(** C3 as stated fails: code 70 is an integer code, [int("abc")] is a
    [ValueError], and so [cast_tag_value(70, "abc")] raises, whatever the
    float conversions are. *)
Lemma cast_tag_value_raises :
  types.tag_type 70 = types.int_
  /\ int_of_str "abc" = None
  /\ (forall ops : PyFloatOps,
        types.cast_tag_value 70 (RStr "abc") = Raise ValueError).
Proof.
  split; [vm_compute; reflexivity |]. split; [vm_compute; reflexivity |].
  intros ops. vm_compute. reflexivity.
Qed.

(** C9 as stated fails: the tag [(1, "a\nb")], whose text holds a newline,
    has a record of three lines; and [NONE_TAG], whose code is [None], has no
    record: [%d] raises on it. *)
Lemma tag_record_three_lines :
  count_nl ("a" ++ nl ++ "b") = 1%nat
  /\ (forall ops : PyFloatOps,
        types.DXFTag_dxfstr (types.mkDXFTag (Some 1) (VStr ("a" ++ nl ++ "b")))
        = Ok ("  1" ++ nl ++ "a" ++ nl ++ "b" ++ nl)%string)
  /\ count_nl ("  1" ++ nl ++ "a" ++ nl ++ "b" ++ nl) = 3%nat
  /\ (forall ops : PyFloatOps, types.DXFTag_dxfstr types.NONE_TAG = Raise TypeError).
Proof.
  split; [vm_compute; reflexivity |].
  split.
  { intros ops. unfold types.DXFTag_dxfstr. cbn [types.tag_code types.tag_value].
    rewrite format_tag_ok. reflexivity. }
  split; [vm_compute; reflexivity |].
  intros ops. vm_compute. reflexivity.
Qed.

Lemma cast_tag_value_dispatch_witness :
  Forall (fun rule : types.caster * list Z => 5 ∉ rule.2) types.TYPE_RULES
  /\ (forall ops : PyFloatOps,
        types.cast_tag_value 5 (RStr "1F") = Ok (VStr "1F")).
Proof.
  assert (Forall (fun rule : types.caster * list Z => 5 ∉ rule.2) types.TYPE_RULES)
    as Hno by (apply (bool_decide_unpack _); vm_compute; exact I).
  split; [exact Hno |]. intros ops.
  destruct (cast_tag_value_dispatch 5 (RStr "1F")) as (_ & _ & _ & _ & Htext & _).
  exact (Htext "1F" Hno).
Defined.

+-------+

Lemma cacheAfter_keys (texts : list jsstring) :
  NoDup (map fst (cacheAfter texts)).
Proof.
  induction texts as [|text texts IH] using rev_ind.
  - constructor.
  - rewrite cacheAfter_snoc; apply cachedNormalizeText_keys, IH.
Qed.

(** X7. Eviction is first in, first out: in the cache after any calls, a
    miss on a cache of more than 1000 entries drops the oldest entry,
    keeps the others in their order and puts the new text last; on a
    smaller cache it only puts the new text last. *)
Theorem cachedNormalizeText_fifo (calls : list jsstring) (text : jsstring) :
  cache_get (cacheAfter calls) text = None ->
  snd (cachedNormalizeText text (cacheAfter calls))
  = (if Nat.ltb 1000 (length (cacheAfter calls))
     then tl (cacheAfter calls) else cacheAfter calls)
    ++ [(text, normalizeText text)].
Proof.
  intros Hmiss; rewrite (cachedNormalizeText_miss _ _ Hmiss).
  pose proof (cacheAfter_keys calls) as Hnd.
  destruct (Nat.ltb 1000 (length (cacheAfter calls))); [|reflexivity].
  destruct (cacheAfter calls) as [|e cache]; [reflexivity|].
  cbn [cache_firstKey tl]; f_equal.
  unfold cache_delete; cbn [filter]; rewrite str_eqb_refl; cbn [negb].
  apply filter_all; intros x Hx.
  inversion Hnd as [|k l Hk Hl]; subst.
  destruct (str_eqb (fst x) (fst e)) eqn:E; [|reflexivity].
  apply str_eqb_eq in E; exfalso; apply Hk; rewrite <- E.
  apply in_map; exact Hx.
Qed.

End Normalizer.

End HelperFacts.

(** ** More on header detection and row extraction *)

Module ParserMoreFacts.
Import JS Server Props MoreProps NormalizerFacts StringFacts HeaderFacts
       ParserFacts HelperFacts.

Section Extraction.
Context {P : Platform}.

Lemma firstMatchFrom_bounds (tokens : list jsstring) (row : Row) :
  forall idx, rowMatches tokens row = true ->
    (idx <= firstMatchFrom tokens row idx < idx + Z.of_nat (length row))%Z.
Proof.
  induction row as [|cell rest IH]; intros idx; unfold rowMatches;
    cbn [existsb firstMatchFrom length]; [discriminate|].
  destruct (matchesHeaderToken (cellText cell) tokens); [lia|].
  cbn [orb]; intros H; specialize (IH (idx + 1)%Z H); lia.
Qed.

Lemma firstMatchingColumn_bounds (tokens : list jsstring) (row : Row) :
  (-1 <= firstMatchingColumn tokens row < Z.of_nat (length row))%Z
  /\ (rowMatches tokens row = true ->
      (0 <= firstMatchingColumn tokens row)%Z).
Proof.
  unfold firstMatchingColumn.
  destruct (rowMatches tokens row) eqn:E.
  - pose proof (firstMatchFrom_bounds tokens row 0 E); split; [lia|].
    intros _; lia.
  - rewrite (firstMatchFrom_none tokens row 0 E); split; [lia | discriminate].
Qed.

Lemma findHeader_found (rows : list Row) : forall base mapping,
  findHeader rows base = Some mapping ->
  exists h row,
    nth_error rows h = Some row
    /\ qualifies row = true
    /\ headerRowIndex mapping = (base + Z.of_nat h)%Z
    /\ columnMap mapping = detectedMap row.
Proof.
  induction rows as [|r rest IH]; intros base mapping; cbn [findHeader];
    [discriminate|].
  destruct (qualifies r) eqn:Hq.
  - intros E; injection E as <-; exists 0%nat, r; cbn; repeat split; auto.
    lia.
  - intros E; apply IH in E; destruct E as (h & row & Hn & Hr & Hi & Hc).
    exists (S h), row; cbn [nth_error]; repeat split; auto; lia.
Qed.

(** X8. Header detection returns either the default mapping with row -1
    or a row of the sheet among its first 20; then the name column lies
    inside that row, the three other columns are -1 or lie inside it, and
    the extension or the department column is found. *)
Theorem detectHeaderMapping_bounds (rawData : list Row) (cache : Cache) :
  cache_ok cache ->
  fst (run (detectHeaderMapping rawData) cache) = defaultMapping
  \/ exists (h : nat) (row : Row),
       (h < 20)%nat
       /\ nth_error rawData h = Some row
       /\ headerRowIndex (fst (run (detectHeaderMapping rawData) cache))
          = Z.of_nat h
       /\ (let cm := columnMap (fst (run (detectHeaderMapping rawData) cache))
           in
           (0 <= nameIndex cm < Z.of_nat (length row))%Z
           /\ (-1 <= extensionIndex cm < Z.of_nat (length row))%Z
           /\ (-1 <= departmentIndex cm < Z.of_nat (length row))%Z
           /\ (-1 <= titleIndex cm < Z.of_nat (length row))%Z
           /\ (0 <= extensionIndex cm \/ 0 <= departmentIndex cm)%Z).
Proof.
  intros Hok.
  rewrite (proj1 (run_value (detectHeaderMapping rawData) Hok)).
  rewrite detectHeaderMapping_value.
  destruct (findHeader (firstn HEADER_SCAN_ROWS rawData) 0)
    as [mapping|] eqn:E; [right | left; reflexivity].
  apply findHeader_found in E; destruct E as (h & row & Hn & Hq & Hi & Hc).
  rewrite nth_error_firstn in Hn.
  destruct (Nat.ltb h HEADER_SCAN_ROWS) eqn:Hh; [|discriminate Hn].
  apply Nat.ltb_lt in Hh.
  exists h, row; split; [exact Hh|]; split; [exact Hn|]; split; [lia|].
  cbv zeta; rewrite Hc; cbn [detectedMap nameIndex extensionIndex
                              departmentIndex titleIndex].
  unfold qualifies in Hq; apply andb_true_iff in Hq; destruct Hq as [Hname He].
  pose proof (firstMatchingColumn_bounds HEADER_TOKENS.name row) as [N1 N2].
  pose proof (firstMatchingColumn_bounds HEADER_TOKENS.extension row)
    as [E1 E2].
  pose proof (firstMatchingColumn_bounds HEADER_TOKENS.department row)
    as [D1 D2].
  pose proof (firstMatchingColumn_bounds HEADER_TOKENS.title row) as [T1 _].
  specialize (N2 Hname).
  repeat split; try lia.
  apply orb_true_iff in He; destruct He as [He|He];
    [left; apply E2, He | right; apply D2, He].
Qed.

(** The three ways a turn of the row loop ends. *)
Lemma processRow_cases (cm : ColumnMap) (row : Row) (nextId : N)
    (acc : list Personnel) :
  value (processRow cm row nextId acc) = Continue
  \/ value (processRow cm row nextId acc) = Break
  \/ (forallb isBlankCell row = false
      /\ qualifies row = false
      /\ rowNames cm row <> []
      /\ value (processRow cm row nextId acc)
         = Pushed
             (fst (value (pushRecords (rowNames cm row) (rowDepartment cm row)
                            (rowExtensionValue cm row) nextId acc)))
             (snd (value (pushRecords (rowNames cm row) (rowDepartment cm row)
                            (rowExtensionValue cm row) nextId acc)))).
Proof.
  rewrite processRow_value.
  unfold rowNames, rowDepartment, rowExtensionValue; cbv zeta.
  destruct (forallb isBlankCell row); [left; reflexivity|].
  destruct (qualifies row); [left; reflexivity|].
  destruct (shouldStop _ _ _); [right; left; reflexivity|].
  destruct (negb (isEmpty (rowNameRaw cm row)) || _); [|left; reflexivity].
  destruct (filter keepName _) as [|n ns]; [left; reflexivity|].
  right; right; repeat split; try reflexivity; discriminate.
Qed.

+-------+

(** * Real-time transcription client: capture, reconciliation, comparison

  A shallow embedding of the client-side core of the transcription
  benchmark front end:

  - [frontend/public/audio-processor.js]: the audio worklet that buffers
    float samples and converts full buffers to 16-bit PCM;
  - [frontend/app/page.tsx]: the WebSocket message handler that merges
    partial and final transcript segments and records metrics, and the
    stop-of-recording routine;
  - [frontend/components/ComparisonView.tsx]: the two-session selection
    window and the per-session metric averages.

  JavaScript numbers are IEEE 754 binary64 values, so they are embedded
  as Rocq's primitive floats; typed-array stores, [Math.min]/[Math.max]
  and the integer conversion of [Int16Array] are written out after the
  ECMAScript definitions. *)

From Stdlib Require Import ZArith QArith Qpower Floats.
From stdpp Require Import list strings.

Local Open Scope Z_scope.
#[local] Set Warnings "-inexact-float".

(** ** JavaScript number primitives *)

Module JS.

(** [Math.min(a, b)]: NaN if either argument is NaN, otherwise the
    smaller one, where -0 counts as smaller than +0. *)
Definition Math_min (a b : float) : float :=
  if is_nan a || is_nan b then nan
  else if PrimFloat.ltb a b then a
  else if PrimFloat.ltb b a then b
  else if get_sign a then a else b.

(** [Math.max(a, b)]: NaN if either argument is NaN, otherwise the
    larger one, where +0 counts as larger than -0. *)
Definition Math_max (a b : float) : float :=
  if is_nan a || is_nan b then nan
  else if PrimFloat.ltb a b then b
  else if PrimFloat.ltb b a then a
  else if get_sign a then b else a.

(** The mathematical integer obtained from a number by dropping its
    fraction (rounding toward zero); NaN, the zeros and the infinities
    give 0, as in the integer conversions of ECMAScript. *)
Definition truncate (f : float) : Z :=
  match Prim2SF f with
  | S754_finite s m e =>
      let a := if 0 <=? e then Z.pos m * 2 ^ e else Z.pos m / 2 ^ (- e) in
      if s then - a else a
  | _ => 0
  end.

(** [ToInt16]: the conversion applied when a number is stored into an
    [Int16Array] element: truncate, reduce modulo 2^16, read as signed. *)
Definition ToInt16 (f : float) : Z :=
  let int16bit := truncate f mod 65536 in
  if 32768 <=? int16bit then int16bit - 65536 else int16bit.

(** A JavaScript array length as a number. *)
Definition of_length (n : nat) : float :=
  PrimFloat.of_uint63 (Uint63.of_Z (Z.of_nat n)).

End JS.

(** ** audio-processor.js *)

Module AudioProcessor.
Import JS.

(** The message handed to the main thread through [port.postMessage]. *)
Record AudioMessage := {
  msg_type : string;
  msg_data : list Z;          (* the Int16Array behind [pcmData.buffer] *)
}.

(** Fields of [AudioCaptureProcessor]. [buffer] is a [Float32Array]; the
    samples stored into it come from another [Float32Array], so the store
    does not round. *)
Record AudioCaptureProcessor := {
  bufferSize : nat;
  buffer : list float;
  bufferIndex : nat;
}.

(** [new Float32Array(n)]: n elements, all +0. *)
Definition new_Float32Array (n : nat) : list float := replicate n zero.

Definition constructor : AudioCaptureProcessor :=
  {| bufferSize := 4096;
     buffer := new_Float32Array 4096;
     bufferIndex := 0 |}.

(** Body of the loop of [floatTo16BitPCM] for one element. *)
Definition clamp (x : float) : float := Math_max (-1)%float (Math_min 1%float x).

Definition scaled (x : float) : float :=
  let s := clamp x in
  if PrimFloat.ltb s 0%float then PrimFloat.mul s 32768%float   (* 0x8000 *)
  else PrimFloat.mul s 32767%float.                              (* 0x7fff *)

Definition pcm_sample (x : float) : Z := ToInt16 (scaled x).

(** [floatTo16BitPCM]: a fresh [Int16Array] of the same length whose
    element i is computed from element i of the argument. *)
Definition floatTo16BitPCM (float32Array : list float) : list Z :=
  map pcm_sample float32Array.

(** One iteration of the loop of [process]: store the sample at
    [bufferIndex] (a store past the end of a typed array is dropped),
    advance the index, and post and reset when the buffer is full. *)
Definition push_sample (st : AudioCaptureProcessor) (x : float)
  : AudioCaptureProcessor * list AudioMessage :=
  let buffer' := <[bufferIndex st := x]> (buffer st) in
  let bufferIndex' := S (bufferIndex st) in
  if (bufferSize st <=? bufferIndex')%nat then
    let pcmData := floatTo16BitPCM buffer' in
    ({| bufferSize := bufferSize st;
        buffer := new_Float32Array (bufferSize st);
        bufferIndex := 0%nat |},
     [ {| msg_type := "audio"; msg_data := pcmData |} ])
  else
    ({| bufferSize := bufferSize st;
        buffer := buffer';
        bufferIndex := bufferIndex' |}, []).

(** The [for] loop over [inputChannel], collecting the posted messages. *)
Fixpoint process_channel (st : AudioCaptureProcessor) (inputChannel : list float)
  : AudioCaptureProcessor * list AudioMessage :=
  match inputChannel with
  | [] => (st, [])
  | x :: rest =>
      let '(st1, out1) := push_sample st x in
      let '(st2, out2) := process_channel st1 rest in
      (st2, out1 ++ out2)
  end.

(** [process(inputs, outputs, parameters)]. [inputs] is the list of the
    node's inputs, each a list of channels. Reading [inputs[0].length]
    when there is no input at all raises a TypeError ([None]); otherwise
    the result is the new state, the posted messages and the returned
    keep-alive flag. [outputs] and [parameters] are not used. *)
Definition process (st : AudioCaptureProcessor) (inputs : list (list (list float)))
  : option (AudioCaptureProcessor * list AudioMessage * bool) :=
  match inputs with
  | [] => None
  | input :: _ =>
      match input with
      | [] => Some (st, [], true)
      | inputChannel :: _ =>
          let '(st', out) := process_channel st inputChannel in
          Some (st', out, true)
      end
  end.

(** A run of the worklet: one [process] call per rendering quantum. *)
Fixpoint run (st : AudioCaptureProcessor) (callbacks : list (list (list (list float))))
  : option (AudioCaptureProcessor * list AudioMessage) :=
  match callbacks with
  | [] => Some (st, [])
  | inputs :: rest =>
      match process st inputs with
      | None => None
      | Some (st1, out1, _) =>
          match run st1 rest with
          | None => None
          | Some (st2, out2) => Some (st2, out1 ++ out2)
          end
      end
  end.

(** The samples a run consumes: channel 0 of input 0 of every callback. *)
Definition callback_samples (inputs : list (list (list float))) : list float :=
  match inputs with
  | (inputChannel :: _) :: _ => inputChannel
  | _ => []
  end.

+-------+

■ **WORK REQUIRED**
Could you restate word for word the lines above, from the one that contains "fst (run (detectHeaderMapping rawData) cache) = defaultMapping" through the one that contains "rewrite (proj1 (run_value", and no others?

■ **OUTPUT FOR THIS TASK**
  fst (run (detectHeaderMapping rawData) cache) = defaultMapping
  \/ exists (h : nat) (row : Row),
       (h < 20)%nat
       /\ nth_error rawData h = Some row
       /\ headerRowIndex (fst (run (detectHeaderMapping rawData) cache))
          = Z.of_nat h
       /\ (let cm := columnMap (fst (run (detectHeaderMapping rawData) cache))
           in
           (0 <= nameIndex cm < Z.of_nat (length row))%Z
           /\ (-1 <= extensionIndex cm < Z.of_nat (length row))%Z
           /\ (-1 <= departmentIndex cm < Z.of_nat (length row))%Z
           /\ (-1 <= titleIndex cm < Z.of_nat (length row))%Z
           /\ (0 <= extensionIndex cm \/ 0 <= departmentIndex cm)%Z).
Proof.
  intros Hok.
  rewrite (proj1 (run_value (detectHeaderMapping rawData) Hok)).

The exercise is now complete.